Data to examine Block Start
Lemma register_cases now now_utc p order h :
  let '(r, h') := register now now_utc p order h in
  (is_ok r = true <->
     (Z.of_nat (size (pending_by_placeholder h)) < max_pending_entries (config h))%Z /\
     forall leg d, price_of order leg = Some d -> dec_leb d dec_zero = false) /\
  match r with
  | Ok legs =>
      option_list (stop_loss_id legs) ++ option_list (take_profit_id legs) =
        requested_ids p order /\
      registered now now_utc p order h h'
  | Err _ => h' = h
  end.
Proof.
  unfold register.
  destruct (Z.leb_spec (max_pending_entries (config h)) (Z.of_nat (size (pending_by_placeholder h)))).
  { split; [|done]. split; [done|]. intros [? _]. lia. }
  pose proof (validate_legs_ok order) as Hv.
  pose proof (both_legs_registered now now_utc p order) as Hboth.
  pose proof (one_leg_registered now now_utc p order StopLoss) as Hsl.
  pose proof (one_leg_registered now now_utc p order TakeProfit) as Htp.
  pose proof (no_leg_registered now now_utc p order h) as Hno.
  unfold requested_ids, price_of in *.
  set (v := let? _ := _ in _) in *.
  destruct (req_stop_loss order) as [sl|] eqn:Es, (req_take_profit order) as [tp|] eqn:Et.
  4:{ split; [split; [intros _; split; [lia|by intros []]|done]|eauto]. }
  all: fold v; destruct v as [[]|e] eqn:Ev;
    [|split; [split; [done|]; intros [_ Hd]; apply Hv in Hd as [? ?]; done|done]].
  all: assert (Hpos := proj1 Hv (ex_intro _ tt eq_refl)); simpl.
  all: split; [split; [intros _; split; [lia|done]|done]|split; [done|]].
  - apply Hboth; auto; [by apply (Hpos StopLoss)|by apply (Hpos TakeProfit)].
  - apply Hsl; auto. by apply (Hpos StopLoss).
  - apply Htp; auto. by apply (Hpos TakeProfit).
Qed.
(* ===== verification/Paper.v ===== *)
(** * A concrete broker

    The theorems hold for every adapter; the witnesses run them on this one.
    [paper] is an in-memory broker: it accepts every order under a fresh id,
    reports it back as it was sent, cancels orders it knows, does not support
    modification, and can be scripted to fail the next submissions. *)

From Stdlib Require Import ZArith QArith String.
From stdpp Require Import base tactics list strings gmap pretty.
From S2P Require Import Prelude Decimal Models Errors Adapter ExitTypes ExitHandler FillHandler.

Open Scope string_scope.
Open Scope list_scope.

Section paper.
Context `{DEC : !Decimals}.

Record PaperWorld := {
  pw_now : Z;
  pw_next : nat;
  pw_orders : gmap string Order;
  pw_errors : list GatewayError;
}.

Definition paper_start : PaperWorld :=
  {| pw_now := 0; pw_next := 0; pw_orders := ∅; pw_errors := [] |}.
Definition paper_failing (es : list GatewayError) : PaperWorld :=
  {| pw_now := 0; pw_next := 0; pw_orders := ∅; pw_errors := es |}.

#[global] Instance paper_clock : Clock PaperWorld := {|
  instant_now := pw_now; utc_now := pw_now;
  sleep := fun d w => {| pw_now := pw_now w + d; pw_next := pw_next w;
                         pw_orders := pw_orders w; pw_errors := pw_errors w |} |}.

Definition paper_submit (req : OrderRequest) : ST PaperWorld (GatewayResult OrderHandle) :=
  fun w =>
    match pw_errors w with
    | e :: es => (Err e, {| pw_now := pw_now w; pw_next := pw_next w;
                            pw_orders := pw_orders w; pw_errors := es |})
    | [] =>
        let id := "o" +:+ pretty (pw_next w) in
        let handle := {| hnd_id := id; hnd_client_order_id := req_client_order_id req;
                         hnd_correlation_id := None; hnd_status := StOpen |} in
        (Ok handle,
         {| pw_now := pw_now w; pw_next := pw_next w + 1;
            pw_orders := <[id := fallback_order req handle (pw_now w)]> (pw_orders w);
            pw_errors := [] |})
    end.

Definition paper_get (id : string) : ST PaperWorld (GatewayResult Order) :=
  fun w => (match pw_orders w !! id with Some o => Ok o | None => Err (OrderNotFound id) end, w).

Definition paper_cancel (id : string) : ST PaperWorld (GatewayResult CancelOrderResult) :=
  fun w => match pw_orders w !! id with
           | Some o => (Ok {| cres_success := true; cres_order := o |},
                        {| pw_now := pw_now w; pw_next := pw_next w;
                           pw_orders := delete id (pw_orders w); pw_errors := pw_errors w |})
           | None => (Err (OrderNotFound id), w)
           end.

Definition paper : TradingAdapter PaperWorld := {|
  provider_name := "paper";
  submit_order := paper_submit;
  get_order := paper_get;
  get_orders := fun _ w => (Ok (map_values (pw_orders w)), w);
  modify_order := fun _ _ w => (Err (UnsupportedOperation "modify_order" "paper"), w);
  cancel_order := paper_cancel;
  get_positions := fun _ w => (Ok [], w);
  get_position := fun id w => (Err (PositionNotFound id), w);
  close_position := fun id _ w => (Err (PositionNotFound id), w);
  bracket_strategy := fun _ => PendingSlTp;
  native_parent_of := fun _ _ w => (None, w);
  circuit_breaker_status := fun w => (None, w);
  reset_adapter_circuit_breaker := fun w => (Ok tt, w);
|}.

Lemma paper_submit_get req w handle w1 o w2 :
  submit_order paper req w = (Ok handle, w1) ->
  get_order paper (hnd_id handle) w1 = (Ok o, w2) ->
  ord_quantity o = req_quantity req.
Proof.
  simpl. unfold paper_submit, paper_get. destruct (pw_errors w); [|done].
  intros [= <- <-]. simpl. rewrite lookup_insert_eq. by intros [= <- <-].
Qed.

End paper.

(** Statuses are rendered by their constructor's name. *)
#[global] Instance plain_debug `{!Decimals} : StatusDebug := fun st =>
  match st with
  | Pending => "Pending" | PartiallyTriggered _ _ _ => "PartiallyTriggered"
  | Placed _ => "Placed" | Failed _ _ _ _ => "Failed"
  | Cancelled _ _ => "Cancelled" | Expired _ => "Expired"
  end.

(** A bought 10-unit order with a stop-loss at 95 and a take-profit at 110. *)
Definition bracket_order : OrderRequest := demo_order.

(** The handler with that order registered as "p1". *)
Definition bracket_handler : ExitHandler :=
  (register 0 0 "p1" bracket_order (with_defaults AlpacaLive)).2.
Data to examine Block End
Data to examine Block Start
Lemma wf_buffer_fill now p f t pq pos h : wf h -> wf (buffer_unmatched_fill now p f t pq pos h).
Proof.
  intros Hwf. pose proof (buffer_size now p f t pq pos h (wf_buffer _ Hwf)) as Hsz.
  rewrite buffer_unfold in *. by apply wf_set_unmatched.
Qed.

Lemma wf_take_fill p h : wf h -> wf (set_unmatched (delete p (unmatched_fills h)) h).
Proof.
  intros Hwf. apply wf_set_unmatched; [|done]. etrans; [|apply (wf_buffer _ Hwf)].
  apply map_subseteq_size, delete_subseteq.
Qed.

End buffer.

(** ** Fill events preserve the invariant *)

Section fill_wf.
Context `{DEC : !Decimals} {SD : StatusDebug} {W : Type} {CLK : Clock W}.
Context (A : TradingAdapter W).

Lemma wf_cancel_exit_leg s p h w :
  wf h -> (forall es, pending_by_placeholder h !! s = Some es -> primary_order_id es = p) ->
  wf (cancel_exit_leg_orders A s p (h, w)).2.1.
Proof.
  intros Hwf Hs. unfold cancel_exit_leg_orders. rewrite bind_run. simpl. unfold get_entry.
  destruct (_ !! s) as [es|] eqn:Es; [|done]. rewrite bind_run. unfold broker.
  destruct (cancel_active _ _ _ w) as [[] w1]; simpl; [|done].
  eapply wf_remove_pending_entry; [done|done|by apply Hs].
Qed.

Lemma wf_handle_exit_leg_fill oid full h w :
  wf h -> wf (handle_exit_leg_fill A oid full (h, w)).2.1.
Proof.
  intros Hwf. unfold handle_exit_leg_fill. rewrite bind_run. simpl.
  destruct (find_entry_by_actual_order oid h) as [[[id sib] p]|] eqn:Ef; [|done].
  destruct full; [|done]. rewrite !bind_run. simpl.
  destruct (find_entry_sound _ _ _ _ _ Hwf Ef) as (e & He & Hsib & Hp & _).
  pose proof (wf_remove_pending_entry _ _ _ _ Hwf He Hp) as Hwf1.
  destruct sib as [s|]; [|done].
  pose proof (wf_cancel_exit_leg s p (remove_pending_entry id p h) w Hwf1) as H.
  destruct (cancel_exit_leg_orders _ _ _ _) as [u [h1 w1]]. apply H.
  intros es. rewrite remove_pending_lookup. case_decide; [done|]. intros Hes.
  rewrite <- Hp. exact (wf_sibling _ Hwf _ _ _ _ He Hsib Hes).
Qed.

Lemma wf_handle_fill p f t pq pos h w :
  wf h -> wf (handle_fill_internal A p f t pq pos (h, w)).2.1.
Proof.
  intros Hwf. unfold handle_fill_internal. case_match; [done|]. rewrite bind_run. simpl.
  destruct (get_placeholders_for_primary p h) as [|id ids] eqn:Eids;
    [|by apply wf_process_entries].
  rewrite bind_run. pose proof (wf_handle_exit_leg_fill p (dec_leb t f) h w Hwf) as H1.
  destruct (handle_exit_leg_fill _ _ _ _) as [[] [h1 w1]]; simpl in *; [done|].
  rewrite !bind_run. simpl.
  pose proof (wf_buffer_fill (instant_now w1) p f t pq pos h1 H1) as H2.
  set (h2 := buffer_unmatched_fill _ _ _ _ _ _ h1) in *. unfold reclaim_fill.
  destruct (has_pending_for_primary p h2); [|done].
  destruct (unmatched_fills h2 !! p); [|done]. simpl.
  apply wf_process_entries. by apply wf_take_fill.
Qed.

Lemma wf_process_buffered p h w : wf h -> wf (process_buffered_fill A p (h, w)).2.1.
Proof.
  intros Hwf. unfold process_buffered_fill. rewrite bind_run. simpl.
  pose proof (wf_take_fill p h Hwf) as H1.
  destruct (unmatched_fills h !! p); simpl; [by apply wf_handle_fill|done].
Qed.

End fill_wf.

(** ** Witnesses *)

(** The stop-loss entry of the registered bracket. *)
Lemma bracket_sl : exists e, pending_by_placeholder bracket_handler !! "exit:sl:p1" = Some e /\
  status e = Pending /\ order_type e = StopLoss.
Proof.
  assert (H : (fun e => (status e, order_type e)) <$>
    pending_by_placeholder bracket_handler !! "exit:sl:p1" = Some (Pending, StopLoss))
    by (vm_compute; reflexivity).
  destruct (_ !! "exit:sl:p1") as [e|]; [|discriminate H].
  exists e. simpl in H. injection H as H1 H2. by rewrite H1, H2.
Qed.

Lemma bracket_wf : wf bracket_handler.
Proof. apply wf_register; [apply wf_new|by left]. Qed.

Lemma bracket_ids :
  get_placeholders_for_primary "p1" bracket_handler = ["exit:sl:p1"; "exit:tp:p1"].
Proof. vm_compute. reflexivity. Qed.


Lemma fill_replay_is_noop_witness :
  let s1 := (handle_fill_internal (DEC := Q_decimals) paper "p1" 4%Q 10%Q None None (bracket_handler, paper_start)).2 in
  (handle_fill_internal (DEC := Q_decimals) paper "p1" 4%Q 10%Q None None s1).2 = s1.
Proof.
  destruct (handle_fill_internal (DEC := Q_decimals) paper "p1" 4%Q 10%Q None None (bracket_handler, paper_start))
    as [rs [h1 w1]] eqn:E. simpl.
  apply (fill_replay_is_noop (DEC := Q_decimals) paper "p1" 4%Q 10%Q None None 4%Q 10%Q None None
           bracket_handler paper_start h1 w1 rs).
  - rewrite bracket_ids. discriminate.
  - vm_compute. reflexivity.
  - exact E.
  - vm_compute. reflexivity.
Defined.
Data to examine Block End
#### [Task item]
Repeat the entries above verbatim, but only from the line that has "pw_orders := ∅; pw_errors := []" down to the line that has "get_order := paper_get;", inclusive.

#### [Answer to this exercise]
  {| pw_now := 0; pw_next := 0; pw_orders := ∅; pw_errors := [] |}.
Definition paper_failing (es : list GatewayError) : PaperWorld :=
  {| pw_now := 0; pw_next := 0; pw_orders := ∅; pw_errors := es |}.

#[global] Instance paper_clock : Clock PaperWorld := {|
  instant_now := pw_now; utc_now := pw_now;
  sleep := fun d w => {| pw_now := pw_now w + d; pw_next := pw_next w;
                         pw_orders := pw_orders w; pw_errors := pw_errors w |} |}.

Definition paper_submit (req : OrderRequest) : ST PaperWorld (GatewayResult OrderHandle) :=
  fun w =>
    match pw_errors w with
    | e :: es => (Err e, {| pw_now := pw_now w; pw_next := pw_next w;
                            pw_orders := pw_orders w; pw_errors := es |})
    | [] =>
        let id := "o" +:+ pretty (pw_next w) in
        let handle := {| hnd_id := id; hnd_client_order_id := req_client_order_id req;
                         hnd_correlation_id := None; hnd_status := StOpen |} in
        (Ok handle,
         {| pw_now := pw_now w; pw_next := pw_next w + 1;
            pw_orders := <[id := fallback_order req handle (pw_now w)]> (pw_orders w);
            pw_errors := [] |})
    end.

Definition paper_get (id : string) : ST PaperWorld (GatewayResult Order) :=
  fun w => (match pw_orders w !! id with Some o => Ok o | None => Err (OrderNotFound id) end, w).

Definition paper_cancel (id : string) : ST PaperWorld (GatewayResult CancelOrderResult) :=
  fun w => match pw_orders w !! id with
           | Some o => (Ok {| cres_success := true; cres_order := o |},
                        {| pw_now := pw_now w; pw_next := pw_next w;
                           pw_orders := delete id (pw_orders w); pw_errors := pw_errors w |})
           | None => (Err (OrderNotFound id), w)
           end.

Definition paper : TradingAdapter PaperWorld := {|
  provider_name := "paper";
  submit_order := paper_submit;
  get_order := paper_get;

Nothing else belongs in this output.